La sostenibilidad es un asunto de máxima actualidad. Es difícil hoy en día tener una reunión en el mundo empresarial en la que no se hable al respecto de esta materia.
La razón es clara: la decisión que ha tomado la Comisión Europea de conseguir cuanto antes la reducción efectiva de gases nocivos a la atmósfera, junto al desarrollo de una economía circular mediante la adopción del denominado European Green Deal y de la entrada en vigor de la llamada European Climate Law, tiene por objetivo conseguir que Europa sea neutra en emisiones para el año 2050.

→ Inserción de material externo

(** What [persistVolInfo] does, by the outcome of [os.Create] and of the
    encoding. *)
Lemma persistVolInfo_eq (image dir : string) (v : scaleVolume) (w : World B) :
  let file := path_Join [dir; image +:+ ".json"] in
  persistVolInfo image dir v w =
  match fs_Create file (fsys w) with
  | (Some err, fs') =>
      (Some (Errorf ("scale: create err " +:+ file +:+ "/" +:+ Error err)),
       mkWorld (scaleVolumes w) fs' (backend w) (trace w ++ [OsCreate file]))
  | (None, fs') =>
      match json_Marshal v with
      | inr err =>
          (Some (Errorf ("scale: encode err: " +:+ Error err)),
           mkWorld (scaleVolumes w) fs' (backend w) (trace w ++ [OsCreate file]))
      | inl data =>
          (None,
           mkWorld (scaleVolumes w) (fs_Write file (data +:+ String "010" "") fs')
                   (backend w) (trace w ++ [OsCreate file]))
      end
  end.
Proof.
  cbv zeta. unfold persistVolInfo, bind, os_Create.
  destruct (fs_Create _ (fsys w)) as [[err|] fs']; [reflexivity|].
  destruct (json_Marshal v); reflexivity.
Qed.

(** [persistVolInfo] leaves the registry and the administrative layer
    alone and makes one file-system call. *)
Lemma persistVolInfo_frame (image dir : string) (v : scaleVolume) (w : World B) :
  let w' := (persistVolInfo image dir v w).2 in
  scaleVolumes w' = scaleVolumes w ∧ backend w' = backend w ∧
  trace w' = trace w ++ [OsCreate (path_Join [dir; image +:+ ".json"])].
Proof.
  cbv zeta. rewrite persistVolInfo_eq.
  destruct (fs_Create _ (fsys w)) as [[err|] fs']; [done|].
  destruct (json_Marshal v); done.
Qed.

(** After a successful [persistVolInfo] the file holds the encoded
    record and a newline, whatever it held before. *)
Lemma persistVolInfo_ok (image dir : string) (v : scaleVolume) (w w' : World B) :
  persistVolInfo image dir v w = (None, w') →
  ∃ data, json_Marshal v = inl data ∧
    files (fsys w') =
      <[path_Join [dir; image +:+ ".json"] := data +:+ String "010" ""]> (files (fsys w)) ∧
    write_protected (fsys w') = write_protected (fsys w).
Proof.
  rewrite persistVolInfo_eq. unfold fs_Create.
  destruct (decide (_ ∈ write_protected (fsys w))); [discriminate|].
  destruct (json_Marshal v) as [data|err]; [|discriminate].
  intros [= <-]. exists data. split; [done|]. cbn.
  rewrite lookup_insert_eq. cbn. by rewrite insert_insert_eq.
Qed.

Lemma loadVolInfo_eq (image dir : string) (volInfo : scaleVolume) (w : World B) :
  let file := path_Join [dir; image +:+ ".json"] in
  loadVolInfo image dir volInfo w =
  (match files (fsys w) !! file with
   | None =>
       (volInfo, Some (Errorf ("scale: open err " +:+ file +:+ "/" +:+
                               Error (PathError "open" file ENOENT))))
   | Some data =>
       match json_Decode data volInfo with
       | (v, Some err) => (v, Some (Errorf ("scale: decode err: " +:+ Error err +:+ ".")))
       | (v, None) => (v, None)
       end
   end, record_call (OsOpen file) w).
Proof.
  cbv zeta. unfold loadVolInfo, bind, os_Open, fs_Open.
  destruct (files (fsys w) !! _) as [data|]; [|reflexivity].
  destruct (json_Decode data volInfo) as [v [err|]]; reflexivity.
Qed.

(** What [deleteVolInfo] does: every failure of [os.Remove] is a
    [*PathError], which is never [os.ErrNotExist]. *)
Lemma deleteVolInfo_eq (image dir : string) (w : World B) :
  let file := path_Join [dir; image +:+ ".json"] in
  deleteVolInfo image dir w =
  match fs_Remove file (fsys w) with
  | (Some err, fs') =>
      (Some (Errorf ("scale: error removing file: " +:+ file +:+ "/" +:+ Error err)),
       mkWorld (scaleVolumes w) fs' (backend w) (trace w ++ [OsRemove file]))
  | (None, fs') =>
      (None, mkWorld (scaleVolumes w) fs' (backend w) (trace w ++ [OsRemove file]))
  end.
Proof.
  cbv zeta. unfold deleteVolInfo, bind, os_Remove, fs_Remove.
  destruct (files (fsys w) !! _) as [data|]; [|reflexivity].
  destruct (decide (_ ∈ write_protected (fsys w))); reflexivity.
Qed.

(** [os.Remove] never fails with the value [os.ErrNotExist]: the test
    [err != os.ErrNotExist] of [deleteVolInfo] holds at every failure. *)
Lemma fs_Remove_error (file : string) (fs fs' : FileSys) (err : error) :
  fs_Remove file fs = (Some err, fs') → err ≠ os_ErrNotExist.
Proof.
  unfold fs_Remove. destruct (files fs !! file) as [data|].
  - destruct (decide (file ∈ write_protected fs)); intros [= <- <-]; discriminate.
  - intros [= <- <-]. discriminate.
Qed.

(** Removing the metadata file of an identifier that has none is an
    error of [deleteVolInfo]. *)
Lemma deleteVolInfo_absent (image dir : string) (w : World B) :
  files (fsys w) !! path_Join [dir; image +:+ ".json"] = None →
  ∃ err, (deleteVolInfo image dir w).1 = Some err.
Proof.
  intros Habsent. rewrite deleteVolInfo_eq. cbv zeta. unfold fs_Remove.
  rewrite Habsent. by eexists.
Qed.

Lemma deleteVolInfo_frame (image dir : string) (w : World B) :
  let w' := (deleteVolInfo image dir w).2 in
  scaleVolumes w' = scaleVolumes w ∧ backend w' = backend w ∧
  trace w' = trace w ++ [OsRemove (path_Join [dir; image +:+ ".json"])].
Proof.
  cbv zeta. rewrite deleteVolInfo_eq.
  destruct (fs_Remove _ (fsys w)) as [[err|] fs']; done.
Qed.
(** With no line ever high, the wait for a press uses up the tape. *)
Lemma await_press_idle (n : nat) : forall g b tape r c tr,
  (length tape < 4 * n)%nat ->
  Forall all_low tape ->
  exists b',
    poll (p <- buttonIsPressed ;; ret (negb p)) (delay 10)
         (mkState g b (mkWorld tape r c tr))
    = Blocked (mkState g b' (mkWorld [] r c (tr ++ delays (length tape / 4)))).
Proof.
  induction n as [|n IH]; intros g b tape r c tr Hn Hlow; [lia|].
  rewrite await_press_unfold. unfold bind at 1.
  destruct tape as [|l1 [|l2 [|l3 [|l4 rest]]]];
    try (rewrite buttonIsPressed_short by (simpl; lia);
         exists b; simpl; rewrite app_nil_r; reflexivity).
  rewrite buttonIsPressed_four.
  inversion Hlow as [|? ? H1 Hlow1]; subst.
  inversion Hlow1 as [|? ? H2 Hlow2]; subst.
  inversion Hlow2 as [|? ? H3 Hlow3]; subst.
  inversion Hlow3 as [|? ? H4 Hlow4]; subst.
  rewrite (all_low_not_pressed _ _ _ _ H1 H2 H3 H4).
  change (negb false) with true. cbv iota.
  destruct (IH g (mkButtonStates (level (red_line l1)) (level (blue_line l2))
                                 (level (green_line l3)) (level (yellow_line l4)))
               rest r c (tr ++ [EvDelay 10])) as (b' & Hb);
    [simpl in Hn; lia|exact Hlow4|].
  exists b'. unfold bind at 1. rewrite delay_emit. unfold emit.
  cbn [g_GameState buttons world pin_tape rng rng_calls trace].
  rewrite Hb. f_equal. f_equal. f_equal.
  change (length (l1 :: l2 :: l3 :: l4 :: rest)) with (1 * 4 + length rest)%nat.
  rewrite Nat.div_add_l by lia. rewrite <- app_assoc. reflexivity.
Qed.

(** X5.  [getButtonColor] has no timeout.  As long as no button line goes
    high it polls, four reads and one 10 ms delay at a time, and is still
    waiting when the reads end: it has lit no LED, written nothing but
    delays, and left the game state alone.  On an empty script it is
    waiting at once. *)
Theorem getButtonColor_waits :
  forall s : State,
    Forall all_low (pin_tape (world s)) ->
    exists s',
      getButtonColor s = Blocked s'
      /\ trace (world s')
         = trace (world s) ++ delays (length (pin_tape (world s)) / 4)
      /\ pin_tape (world s') = []
      /\ g_GameState s' = g_GameState s.
Proof.
  intros [g b [tape r c tr]] Hlow. simpl in Hlow.
  destruct (await_press_idle (S (length tape)) g b tape r c tr) as (b' & Hb);
    [lia|exact Hlow|].
  eexists. split.
  - unfold getButtonColor, bind at 1. rewrite Hb. reflexivity.
  - simpl. auto.
Qed.

Lemma getButtonColor_waits_witness :
  let s := initial_State (replicate 9 idle) (fun _ => 0%N) in
  exists s',
    getButtonColor s = Blocked s'
    /\ trace (world s') = trace (world s) ++ delays (length (pin_tape (world s)) / 4)
    /\ pin_tape (world s') = []
    /\ g_GameState s' = g_GameState s.
Proof.
  intros s. apply (getButtonColor_waits s).
  simpl. repeat constructor.
Defined.

Lemma first_high_selected l pin :
  first_high l = Some pin ->
  red_line l || blue_line l || green_line l || yellow_line l = true
  /\ getButtonPressed_of (samples_of l) = pin
  /\ is_button_pin pin.
Proof.
  unfold is_button_pin.
  destruct l as [[] [] [] []]; vm_compute; intros H; try discriminate;
    injection H as <-; auto 10.
Qed.

(** While the selected line stays high, the wait for the release uses up
    the tape. *)
Lemma await_release_held pin (held : list Lines) : forall g b r c tr,
  Forall (fun l => line_level l pin = HIGH) held ->
  poll (v <- digitalRead pin ;; ret (v =? HIGH)) (delay 10)
       (mkState g b (mkWorld held r c tr))
  = Blocked (mkState g b (mkWorld [] r c (tr ++ delays (length held)))).
Proof.
  induction held as [|l held IH]; intros g b r c tr Hh;
    rewrite await_release_unfold; unfold bind at 1, digitalRead at 1; simpl.
  - rewrite app_nil_r. reflexivity.
  - inversion Hh as [|? ? Hl Hrest]; subst. unfold bind at 1, ret at 1.
    rewrite Hl. change (HIGH =? HIGH) with true. cbv iota.
    unfold bind at 1. rewrite delay_emit. unfold emit. simpl.
    rewrite IH by exact Hrest. rewrite <- app_assoc. reflexivity.
Qed.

El mundo de la fiscalidad tampoco se ha quedado atrás, y está en boca de la mayoría de los Estados europeos, Comisión Europea, o incluso de la OCDE, la necesidad de crear nuevos impuestos medioambientales.
En este sentido, podemos observar cómo en España se acaban de crear dos nuevos impuestos a través de la Ley 7/2022, de 8 de abril, de residuos y suelos contaminados para una economía circular, como son el Impuesto especial sobre los envases de plástico no reutilizables y el Impuesto sobre el depósito de residuos en vertederos, la incineración y la coincineración de residuos.
En el seno de la Unión Europea, nos encontramos con un paquete legislativo de medidas llamado Fit for 55, con el que se pretende aprobar una reforma de la fiscalidad energética o la creación del denominado carbon border tax o CBAM, que grava la importación de productos en función de las emisiones de CO2 en los países de origen.
Todos estos impuestos, que pretenden cumplir con la máxima de «quien contamina paga», llevan evidentemente importantes costes aparejados, por un lado, el coste del pago del propio impuesto y, por otro, las inversiones a acometer por las empresas para intentar modificar sus conductas que mejoren la política medioambiental y reduzcan su factura fiscal, siempre y cuando eso sea posible, ya que hay circunstancias en que eso no es factible.
Pongamos como ejemplo el impuesto sobre el plástico en España. Este es un impuesto que grava la fabricación de envases y embalajes de un único uso que no estén compuestos de plástico reciclado, o la importación y adquisición de estos productos o de cualquier otro producto que lo contengan. Por tanto, el uso de envases y embalajes va a suponer un incremento del coste en el ámbito empresarial.
En el caso de que se utilice plástico reciclado, estará el coste de tener que adquirir este producto, con un precio muy superior en el mercado al no reciclado incluyendo el propio impuesto a pagar. También tendremos las inversiones a acometer para sustituir esos plásticos con otros productos como puede ser la celulosa, aunque en muchos casos eso no es factible, como en el sector alimentación, en el que por razones de higiene hay productos en donde es imposible sustituir el plástico, y no queda más remedio que asumir el coste del impuesto. Todos estos costes conllevan la consabida subida de precios de todos los productos, incluyendo aquellos que cambien de sistemas de envases y embalajes.
¿Eso es todo? La realidad es que no. Estos impuestos, debido a su estructura, establecen también importantes obligaciones en relación con la trazabilidad de los productos sujetos para evitar fraudes y eso, a su vez, supone incurrir en importantes costes administrativos que en muchos casos son muy superiores al pago del propio impuesto, costes que no son valorados en general por las Administraciones a la hora de su implementación.
Si a esto sumamos que en la mayoría de los casos estos impuestos no están armonizados dentro de la Unión Europea, los grupos empresariales se enfrentan a impuestos en distintos Estados que, si bien pueden ser similares, presentan diferencias importantes tanto en el ámbito objetivo como en el cumplimiento de obligaciones formales, que conllevan el tener que adaptar la operativa, los sistemas y las obligaciones formales en función del país en el que se esté operando.
Estos costes son de tal calado que el propio gobierno en Italia ha anunciado recientemente la posibilidad de eliminar el Impuesto al Plástico, antes incluso de su entrada en vigor prevista para el 1 de enero de 2023, en el caso en el que consiga sustituir el importe que se iba a recaudar a través de la implantación o la subida de otras figuras tributarias.
Por tanto, nos encontramos de nuevo con el debate ya planteado en otras ocasiones sobre la viabilidad práctica de los impuestos medioambientales. Lo que parece claro es que la economía de un país no se puede permitir tener una gran cantidad de estas figuras tributarias por los importantes costes que introducen el sistema, debiendo de seguirse políticas mixtas, con algunos impuestos de naturaleza medioambiental, consiguiéndose mejores efectos en el caso de que estén armonizados a nivel europeo, combinado con políticas sectoriales y la inclusión de ayudas que permitan financiar los cambios a introducir.